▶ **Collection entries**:
Content starts

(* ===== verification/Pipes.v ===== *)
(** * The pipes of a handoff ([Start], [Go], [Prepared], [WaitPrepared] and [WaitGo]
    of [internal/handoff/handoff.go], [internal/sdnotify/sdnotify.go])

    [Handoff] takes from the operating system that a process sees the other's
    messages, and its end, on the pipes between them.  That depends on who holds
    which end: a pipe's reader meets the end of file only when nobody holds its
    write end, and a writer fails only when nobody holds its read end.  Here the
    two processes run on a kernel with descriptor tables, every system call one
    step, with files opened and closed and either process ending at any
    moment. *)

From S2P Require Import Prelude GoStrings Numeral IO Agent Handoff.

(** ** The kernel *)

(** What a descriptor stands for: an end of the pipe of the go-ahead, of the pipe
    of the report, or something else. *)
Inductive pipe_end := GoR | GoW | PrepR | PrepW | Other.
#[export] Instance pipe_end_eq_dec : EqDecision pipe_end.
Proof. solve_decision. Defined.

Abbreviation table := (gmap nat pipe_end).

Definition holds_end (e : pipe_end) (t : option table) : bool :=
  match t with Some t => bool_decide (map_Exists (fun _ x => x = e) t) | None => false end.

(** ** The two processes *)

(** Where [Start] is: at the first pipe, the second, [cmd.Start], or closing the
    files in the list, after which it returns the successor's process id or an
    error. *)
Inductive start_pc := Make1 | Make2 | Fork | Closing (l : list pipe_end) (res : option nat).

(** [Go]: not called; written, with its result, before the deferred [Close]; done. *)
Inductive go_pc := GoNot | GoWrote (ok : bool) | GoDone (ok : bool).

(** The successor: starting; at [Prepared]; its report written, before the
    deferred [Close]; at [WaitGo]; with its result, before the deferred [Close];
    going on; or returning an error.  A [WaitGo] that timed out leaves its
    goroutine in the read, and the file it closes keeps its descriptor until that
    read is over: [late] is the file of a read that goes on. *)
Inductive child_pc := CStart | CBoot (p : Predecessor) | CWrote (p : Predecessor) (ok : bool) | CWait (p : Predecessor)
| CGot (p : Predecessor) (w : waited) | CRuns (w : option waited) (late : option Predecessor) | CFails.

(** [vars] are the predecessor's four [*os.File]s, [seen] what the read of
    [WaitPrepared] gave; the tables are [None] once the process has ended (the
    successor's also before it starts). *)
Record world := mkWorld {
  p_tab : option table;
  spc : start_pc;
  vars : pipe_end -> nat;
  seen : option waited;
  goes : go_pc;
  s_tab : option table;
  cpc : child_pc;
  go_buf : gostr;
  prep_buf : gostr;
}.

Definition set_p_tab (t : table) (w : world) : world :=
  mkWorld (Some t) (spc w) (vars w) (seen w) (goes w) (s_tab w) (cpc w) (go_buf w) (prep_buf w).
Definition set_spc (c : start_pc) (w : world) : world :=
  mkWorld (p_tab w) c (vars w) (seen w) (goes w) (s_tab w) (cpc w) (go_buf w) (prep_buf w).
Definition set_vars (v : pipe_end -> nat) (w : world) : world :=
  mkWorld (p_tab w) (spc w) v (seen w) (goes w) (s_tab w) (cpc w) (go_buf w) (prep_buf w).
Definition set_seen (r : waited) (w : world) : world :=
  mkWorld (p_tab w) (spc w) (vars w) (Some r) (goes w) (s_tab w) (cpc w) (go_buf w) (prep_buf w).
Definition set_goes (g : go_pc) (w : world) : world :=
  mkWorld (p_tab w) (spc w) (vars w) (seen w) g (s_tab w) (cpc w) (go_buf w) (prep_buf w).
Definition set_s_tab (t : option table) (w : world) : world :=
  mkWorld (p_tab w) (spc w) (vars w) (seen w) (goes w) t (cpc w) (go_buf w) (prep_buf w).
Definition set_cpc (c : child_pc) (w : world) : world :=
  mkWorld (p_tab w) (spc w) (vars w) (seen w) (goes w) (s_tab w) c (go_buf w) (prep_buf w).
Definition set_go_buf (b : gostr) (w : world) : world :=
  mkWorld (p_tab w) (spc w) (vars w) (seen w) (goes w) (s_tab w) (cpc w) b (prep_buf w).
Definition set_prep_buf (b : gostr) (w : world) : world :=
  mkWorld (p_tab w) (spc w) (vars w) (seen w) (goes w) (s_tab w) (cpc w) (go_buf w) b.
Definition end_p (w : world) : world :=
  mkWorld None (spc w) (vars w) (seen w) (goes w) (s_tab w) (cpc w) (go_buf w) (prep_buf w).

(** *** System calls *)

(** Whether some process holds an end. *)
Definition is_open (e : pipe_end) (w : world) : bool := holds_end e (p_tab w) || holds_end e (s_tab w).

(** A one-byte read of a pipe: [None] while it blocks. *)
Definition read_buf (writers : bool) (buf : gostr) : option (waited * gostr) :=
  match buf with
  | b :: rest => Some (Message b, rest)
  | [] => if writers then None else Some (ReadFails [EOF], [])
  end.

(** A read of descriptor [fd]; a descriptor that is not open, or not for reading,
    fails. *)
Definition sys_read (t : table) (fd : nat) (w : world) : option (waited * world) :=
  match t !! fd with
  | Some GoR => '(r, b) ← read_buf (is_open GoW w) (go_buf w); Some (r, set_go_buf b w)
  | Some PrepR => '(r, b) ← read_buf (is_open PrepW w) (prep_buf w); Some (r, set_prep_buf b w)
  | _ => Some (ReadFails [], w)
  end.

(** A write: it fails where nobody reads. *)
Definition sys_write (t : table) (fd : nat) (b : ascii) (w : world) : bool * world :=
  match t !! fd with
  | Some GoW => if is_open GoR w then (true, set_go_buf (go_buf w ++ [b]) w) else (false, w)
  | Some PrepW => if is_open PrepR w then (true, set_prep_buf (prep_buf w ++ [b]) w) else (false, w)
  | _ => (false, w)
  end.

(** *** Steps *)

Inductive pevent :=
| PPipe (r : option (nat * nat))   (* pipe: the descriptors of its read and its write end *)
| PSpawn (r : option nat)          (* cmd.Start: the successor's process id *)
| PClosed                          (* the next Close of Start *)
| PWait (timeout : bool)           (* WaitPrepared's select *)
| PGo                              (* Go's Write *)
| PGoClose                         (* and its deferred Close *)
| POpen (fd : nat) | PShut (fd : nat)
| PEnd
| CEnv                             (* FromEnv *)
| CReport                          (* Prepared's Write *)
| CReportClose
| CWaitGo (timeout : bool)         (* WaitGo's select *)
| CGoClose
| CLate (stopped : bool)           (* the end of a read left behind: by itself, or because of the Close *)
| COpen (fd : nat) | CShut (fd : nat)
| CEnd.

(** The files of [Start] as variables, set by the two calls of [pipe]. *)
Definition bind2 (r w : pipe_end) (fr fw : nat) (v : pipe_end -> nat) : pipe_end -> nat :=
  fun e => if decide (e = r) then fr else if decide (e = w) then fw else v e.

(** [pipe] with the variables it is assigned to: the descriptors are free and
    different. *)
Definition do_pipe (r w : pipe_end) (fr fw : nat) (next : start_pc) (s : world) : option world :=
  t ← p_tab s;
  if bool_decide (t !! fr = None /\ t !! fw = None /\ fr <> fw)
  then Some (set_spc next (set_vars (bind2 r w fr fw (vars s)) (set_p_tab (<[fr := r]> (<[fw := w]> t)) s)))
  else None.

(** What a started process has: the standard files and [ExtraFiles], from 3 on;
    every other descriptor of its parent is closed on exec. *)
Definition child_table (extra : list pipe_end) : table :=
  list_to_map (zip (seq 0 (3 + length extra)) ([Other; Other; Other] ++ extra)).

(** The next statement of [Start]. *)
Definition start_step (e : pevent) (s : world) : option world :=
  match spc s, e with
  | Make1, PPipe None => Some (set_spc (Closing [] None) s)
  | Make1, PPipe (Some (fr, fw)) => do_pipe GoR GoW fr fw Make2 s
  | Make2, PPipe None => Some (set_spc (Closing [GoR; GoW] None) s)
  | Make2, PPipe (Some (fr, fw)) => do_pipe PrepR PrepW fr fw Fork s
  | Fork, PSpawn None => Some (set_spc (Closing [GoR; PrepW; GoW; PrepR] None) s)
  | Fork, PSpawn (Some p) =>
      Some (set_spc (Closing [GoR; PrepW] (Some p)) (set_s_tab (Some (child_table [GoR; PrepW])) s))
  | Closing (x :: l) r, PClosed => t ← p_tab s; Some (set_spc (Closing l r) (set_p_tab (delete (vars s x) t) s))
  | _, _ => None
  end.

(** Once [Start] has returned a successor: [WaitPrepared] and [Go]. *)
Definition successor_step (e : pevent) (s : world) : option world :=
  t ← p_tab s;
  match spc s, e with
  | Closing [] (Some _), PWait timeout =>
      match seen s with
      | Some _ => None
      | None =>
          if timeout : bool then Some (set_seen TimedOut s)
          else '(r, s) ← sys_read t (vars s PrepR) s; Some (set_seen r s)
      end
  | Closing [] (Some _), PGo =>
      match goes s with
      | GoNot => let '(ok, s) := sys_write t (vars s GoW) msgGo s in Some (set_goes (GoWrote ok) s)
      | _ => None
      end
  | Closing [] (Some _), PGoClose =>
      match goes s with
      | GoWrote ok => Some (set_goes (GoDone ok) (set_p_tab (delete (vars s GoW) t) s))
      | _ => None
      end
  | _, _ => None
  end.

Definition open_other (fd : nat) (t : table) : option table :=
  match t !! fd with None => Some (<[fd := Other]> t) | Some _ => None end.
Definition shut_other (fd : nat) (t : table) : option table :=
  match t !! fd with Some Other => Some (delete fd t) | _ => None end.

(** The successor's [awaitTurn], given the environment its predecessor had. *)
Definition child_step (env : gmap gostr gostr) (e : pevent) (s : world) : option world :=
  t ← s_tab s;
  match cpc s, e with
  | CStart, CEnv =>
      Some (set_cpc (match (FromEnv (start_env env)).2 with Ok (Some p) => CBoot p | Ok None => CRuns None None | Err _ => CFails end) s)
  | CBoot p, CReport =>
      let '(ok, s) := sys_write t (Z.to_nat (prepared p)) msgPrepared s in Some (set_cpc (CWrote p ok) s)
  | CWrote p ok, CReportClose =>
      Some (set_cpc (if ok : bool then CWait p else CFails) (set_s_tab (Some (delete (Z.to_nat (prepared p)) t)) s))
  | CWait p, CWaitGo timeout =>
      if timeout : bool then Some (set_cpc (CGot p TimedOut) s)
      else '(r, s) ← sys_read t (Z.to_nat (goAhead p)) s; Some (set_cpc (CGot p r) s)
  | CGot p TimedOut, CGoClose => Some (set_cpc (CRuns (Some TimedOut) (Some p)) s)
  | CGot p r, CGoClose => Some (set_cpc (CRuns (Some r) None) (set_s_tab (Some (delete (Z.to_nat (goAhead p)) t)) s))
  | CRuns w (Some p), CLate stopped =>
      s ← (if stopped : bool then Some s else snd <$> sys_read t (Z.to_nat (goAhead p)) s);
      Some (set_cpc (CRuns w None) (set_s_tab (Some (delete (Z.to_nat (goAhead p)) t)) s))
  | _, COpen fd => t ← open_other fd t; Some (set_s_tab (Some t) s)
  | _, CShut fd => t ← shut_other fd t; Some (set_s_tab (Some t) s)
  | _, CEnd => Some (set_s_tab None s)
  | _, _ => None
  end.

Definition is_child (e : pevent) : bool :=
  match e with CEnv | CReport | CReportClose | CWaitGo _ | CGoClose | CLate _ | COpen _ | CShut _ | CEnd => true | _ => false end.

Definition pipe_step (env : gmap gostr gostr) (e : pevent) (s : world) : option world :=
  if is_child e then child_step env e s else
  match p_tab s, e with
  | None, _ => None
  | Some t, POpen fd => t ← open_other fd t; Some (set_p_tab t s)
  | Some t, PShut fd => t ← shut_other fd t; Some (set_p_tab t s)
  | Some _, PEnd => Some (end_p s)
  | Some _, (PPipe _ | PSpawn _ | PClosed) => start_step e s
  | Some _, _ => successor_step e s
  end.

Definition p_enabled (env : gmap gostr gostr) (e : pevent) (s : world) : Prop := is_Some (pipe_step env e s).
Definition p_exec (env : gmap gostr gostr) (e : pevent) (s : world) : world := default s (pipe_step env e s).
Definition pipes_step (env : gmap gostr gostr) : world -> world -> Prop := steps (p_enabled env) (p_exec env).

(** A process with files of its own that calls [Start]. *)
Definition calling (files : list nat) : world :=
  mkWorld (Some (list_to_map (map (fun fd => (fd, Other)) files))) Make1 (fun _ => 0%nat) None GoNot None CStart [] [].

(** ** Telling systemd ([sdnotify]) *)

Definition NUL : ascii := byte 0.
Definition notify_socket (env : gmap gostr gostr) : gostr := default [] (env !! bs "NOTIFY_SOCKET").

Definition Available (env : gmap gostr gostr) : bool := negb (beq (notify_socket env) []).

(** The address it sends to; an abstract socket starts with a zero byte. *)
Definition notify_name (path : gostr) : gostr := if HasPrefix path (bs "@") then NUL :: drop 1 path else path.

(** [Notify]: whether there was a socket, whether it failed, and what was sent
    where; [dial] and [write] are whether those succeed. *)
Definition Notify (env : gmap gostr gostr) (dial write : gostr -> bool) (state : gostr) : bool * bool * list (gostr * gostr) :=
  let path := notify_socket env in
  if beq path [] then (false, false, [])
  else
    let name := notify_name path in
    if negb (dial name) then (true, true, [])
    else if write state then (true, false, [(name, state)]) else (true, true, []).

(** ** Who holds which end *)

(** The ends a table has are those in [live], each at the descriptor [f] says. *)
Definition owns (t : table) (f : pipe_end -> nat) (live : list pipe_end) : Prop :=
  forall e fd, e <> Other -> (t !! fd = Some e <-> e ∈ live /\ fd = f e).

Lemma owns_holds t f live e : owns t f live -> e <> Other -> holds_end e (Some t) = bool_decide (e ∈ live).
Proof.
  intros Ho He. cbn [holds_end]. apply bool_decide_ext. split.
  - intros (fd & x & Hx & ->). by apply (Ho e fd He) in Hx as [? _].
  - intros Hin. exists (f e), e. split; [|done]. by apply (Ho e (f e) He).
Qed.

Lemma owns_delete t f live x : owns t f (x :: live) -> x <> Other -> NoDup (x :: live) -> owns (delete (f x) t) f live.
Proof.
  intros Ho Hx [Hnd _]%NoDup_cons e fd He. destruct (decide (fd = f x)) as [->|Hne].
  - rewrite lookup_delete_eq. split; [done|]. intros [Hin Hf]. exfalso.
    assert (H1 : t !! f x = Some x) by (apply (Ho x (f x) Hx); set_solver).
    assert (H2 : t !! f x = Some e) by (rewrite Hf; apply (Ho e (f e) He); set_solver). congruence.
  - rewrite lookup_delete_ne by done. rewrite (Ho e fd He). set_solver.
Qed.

Content ends

▶ **TASK DIRECTIONS**: Given the records above, restate word for word only the lines starting at the one with "else if write" and ending at the one with "intros Ho He.".

▶ **SOLVED EXERCISE**:
    else if write state then (true, false, [(name, state)]) else (true, true, []).

(** ** Who holds which end *)

(** The ends a table has are those in [live], each at the descriptor [f] says. *)
Definition owns (t : table) (f : pipe_end -> nat) (live : list pipe_end) : Prop :=
  forall e fd, e <> Other -> (t !! fd = Some e <-> e ∈ live /\ fd = f e).

Lemma owns_holds t f live e : owns t f live -> e <> Other -> holds_end e (Some t) = bool_decide (e ∈ live).
Proof.
  intros Ho He. cbn [holds_end]. apply bool_decide_ext. split.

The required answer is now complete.